Drama ‧ Romance ‧ Biografia ‧ 1h 58m ‧ 2004 ‧ Bill Condon


O filme começa com uma cena em branco e preto. Logo, nos são despejadas interessantes noções sobre a arte de se fazer uma boa entrevista, além do tema central do filme: o sexo. Trata-se de um teste para potenciais pesquisadores, organizado por Alfred Kinsey, submetido a perguntas chocantes sobre a própria intimidade. Uma dessas nos imerge nas lembranças de seu passado.

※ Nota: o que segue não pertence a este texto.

(** X9.  A 429 costs both waits: the attempt sleeps the backoff the reply
    asks for (1800 seconds when it asks for none; never zero or less), fails,
    and the loop then still sleeps its whole interval before the next
    attempt, with the counter unchanged. *)
Theorem X9_rate_limit_then_interval (w : world) (d : dict) (s m : Z)
    (fuel : nat) (interval sent : Z) (history : list bool) :
  decoded (network w (List.length (requests w))) = Some (429, JObj d) ->
  numeric_field d "retry_after_seconds" s ->
  numeric_field d "retry_after_minutes" m ->
  0 <= interval ->
  Scheduler.count a <= 0 \/ sent < Scheduler.count a ->
  let wait := if Z.max s (m * 60) <=? 0 then 1800 else Z.max s (m * 60) in
  0 < wait
  /\ exists w2,
       Scheduler.scheduler_loop strftime (S fuel) a api_key title interval sent history w
       = Scheduler.scheduler_loop strftime fuel a api_key title interval sent
           (history ++ [false])%list w2
       /\ sleeps w2 = (sleeps w ++ [wait; interval * 60])%list
       /\ clock w2 = clock w + (wait + interval * 60) * 1000000.
Proof.
  intros Hreply Hs Hm Hint Hcount wait.
  destruct (post_once_rate_limited strftime api_key (Scheduler.submolt a) title
              (Scheduler.tick a) (str_of_int (Scheduler.amt a))
              (negb (Scheduler.no_nonce a)) w d s m Hreply Hs Hm)
    as [Hpos (w1 & Hattempt & Hsleeps & Hclock)].
  split; [exact Hpos |].
  exists (after_interval_sleep interval w1).
  split; [apply loop_step_failed; assumption |].
  destruct (after_interval_sleep_log interval w1 Hint) as (Hs2 & Hc2 & _).
  rewrite Hs2, Hc2, Hsleeps, Hclock. fold wait.
  split; [rewrite <- app_assoc; reflexivity | lia].
Qed.
(** * neural_net_robustness: the weight-tree loader and the acquisition script

    A shallow embedding of [weights/__init__.py] (module [Weights]) and of
    [download_data.py] (module [DownloadData]), with the properties of
    their natural-language specification stated and proved over it.

    Python dictionaries are stdpp finite maps ([gmap]); the weight tree is a
    tree nested through [gmap]; an uncaught Python exception is the [Err]
    outcome of a computation. *)

From stdpp Require Import gmap strings list fin_maps.

#[local] Set Warnings "-register-all".
#[local] Open Scope string_scope.
#[local] Open Scope list_scope.

(** ** Outcomes of Python calls *)

(** The exceptions the two modules can raise.  Assertion messages keep their
    arguments as data instead of a formatted string. *)
Inductive assert_msg : Type :=
  | NoTruthsConverted
  | NoImagesFound
  | CountDiffers (images truths : nat)
  | KeysDiffer (only_in_images only_in_truths : gset string)
  | NoTarredImages
  | BareAssert.

Inductive exn : Type :=
  | KeyError (k : string)
  | IndexError
  | TypeError
  | ValueError
  | OSError (filepath : string)
  | AssertionError (m : assert_msg)
  | UnboundLocalError (var : string)
  | FileNotFoundError (p : list string)
  | FileExistsError (p : list string)
  | IsADirectoryError (p : list string)
  | NotADirectoryError (p : list string)
  | ShutilError (p : list string)
  | EOFError
  | UnpicklingError
  | URLError (url : string)
  | ContentTooShortError (url : string)
  | ReadError (p : list string)
  | ParseError (p : list string)
  | AttributeError
  | UnicodeDecodeError.

Inductive outcome (A : Type) : Type :=
  | Ok (a : A)
  | Err (e : exn).
Arguments Ok {A} a.
Arguments Err {A} e.

Definition obind {A B} (o : outcome A) (k : A → outcome B) : outcome B :=
  match o with
  | Ok a => k a
  | Err e => Err e
  end.

(** * weights/__init__.py *)
Module Weights.

(** An entry of a nested container: an object with an [items] method (a
    group, a dictionary) or anything else (a leaf). *)
Inductive tree (A : Type) : Type :=
  | Leaf (x : A)
  | Group (entries : gmap string (tree A)).
Arguments Leaf {A} x.
Arguments Group {A} entries.
(** * Manga Insight: batch-analysis pipeline and task-lifecycle controller

    A shallow embedding of the core of [src/core/manga_insight]:
    - [storage.py]      (AnalysisStorage: JSON files below the book directory),
    - [analyzer.py]     (MangaAnalyzer: batch analysis, context window,
                         segment summaries, chapter grouping),
    - [task_manager.py] (AnalysisTaskManager: task records, start / pause /
                         resume / cancel, checkpoints, the tier loops).

    Python values are modelled dynamically (a JSON value type with Python's
    truthiness, [dict.get], slicing and indexing); effects are modelled by a
    state-and-exception monad over an explicit world (files, clock, event
    trace, manager tables).  External collaborators (the VLM client, the chat
    client, the JSON parser, the disk) are fields of a type class. *)

From Stdlib Require Import ZArith String Ascii List Lia Bool.
From Stdlib Require Import DecimalString DecimalN DecimalPos.
From stdpp Require Import gmap strings list.

Local Open Scope string_scope.
Local Open Scope list_scope.
Local Open Scope Z_scope.

#[local] Set Warnings "-register-all".

(* ================================================================== *)
(** * Python values and builtins *)
(* ================================================================== *)

Module Py.

(** JSON-like Python values: what [json.load] yields and what the analysis
    records hold.  Floats are not modelled: every number of a record the
    pipeline looks at is a page number or a count. *)
Inductive Json :=
| JNull
| JBool (b : bool)
| JInt (z : Z)
| JStr (s : string)
| JList (l : list Json)
| JDict (d : gmap string Json).

Abbreviation Dict := (gmap string Json).

(** The exceptions the modelled code can meet.  [JSONDecodeError] is the
    only one caught by class; every other handler is [except Exception]. *)
Inductive Exn :=
| AttributeError
| TypeError
| IndexError
| ValueError (msg : string)
| JSONDecodeError
| ZeroDivisionError
| KeyError (key : string)
| ExternalError (msg : string).

(** Python truthiness ([if x:], [not x], [bool(x)]). *)
Definition dict_truthy (d : Dict) : bool :=
  match map_to_list d with [] => false | _ :: _ => true end.

Definition truthy (j : Json) : bool :=
  match j with
  | JNull => false
  | JBool b => b
  | JInt z => negb (z =? 0)
  | JStr s => negb (String.eqb s "")
  | JList l => match l with [] => false | _ :: _ => true end
  | JDict d => dict_truthy d
  end.

(** [d.get(k, dflt)] on a dict, and on an arbitrary value (only dicts have
    [.get]; anything else raises [AttributeError]). *)
Definition dget (d : Dict) (k : string) (dflt : Json) : Json :=
  default dflt (d !! k).

Definition get (j : Json) (k : string) (dflt : Json) : Exn + Json :=
  match j with
  | JDict d => inr (dget d k dflt)
  | _ => inl AttributeError
  end.

(** Integers as Python sees them: [bool] is a subclass of [int]. *)
Definition as_int (j : Json) : option Z :=
  match j with
  | JInt z => Some z
  | JBool b => Some (Z.b2z b)
  | _ => None
  end.

(** ** Sequences *)

(** Normalisation of a slice bound against a length: negative bounds count
    from the end, and every bound is clipped into [0, len]. *)
Definition clip (len i : Z) : Z :=
  if i <? 0 then Z.max 0 (i + len) else Z.min i len.

(** [l[start:stop]] with optional bounds (step 1). *)
Definition slice {A} (l : list A) (start stop : option Z) : list A :=
  let len := Z.of_nat (length l) in
  let a := match start with None => 0 | Some i => clip len i end in
  let b := match stop with None => len | Some i => clip len i end in
  take (Z.to_nat (b - a)) (drop (Z.to_nat a) l).

(** [l[i]]: negative indices count from the end; out of range raises. *)
Definition index {A} (l : list A) (i : Z) : Exn + A :=
  let len := Z.of_nat (length l) in
  let j := if i <? 0 then i + len else i in
  if (j <? 0) || (len <=? j) then inl IndexError
  else match l !! Z.to_nat j with
       | Some x => inr x
       | None => inl IndexError
       end.

(** [range(n)] and [range(0, stop, step)]; the latter raises [ValueError]
    for a zero step. *)
Definition range (n : Z) : list Z :=
  map Z.of_nat (seq 0 (Z.to_nat n)).

(** [range(a, b)] *)
Definition range_from (a b : Z) : list Z :=
  map (fun k => a + Z.of_nat k) (seq 0 (Z.to_nat (b - a))).

Definition range_step (stop step : Z) : Exn + list Z :=
  if step =? 0 then inl (ValueError "range() arg 3 must not be zero")
  else if step <? 0 then inr []   (* start = 0 is never above a stop >= 0 *)
  else inr (map (fun k => Z.of_nat k * step)
                (seq 0 (Z.to_nat ((stop + step - 1) / step)))).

Ao longo do flashback percebemos como vários elementos contribuíram para castrar psicologicamente o jovem Kinsey. Dentro da igreja metodista, o rigor das normas e o dogmatismo faziam com que ele e os demais adeptos se sentissem culpados pelas próprias pulsões carnais. Entre as paredes de casa, a figura paterna o perseguia com seu conservadorismo rigoroso. A imposição das escolhas do pai aniquilava o livre arbítrio do filho, que só conseguia sentir-se bem em meio à natureza. Essa paixão pelas atividades ao ar livre, tanto platônica quanto secreta, o levará a seguir estudos zoológicos, contra a vontade do pai que queria um primogênito engenheiro, quase um reflexo daquela racionalidade estrema que nunca foi apropriada ao espírito livre do protagonista.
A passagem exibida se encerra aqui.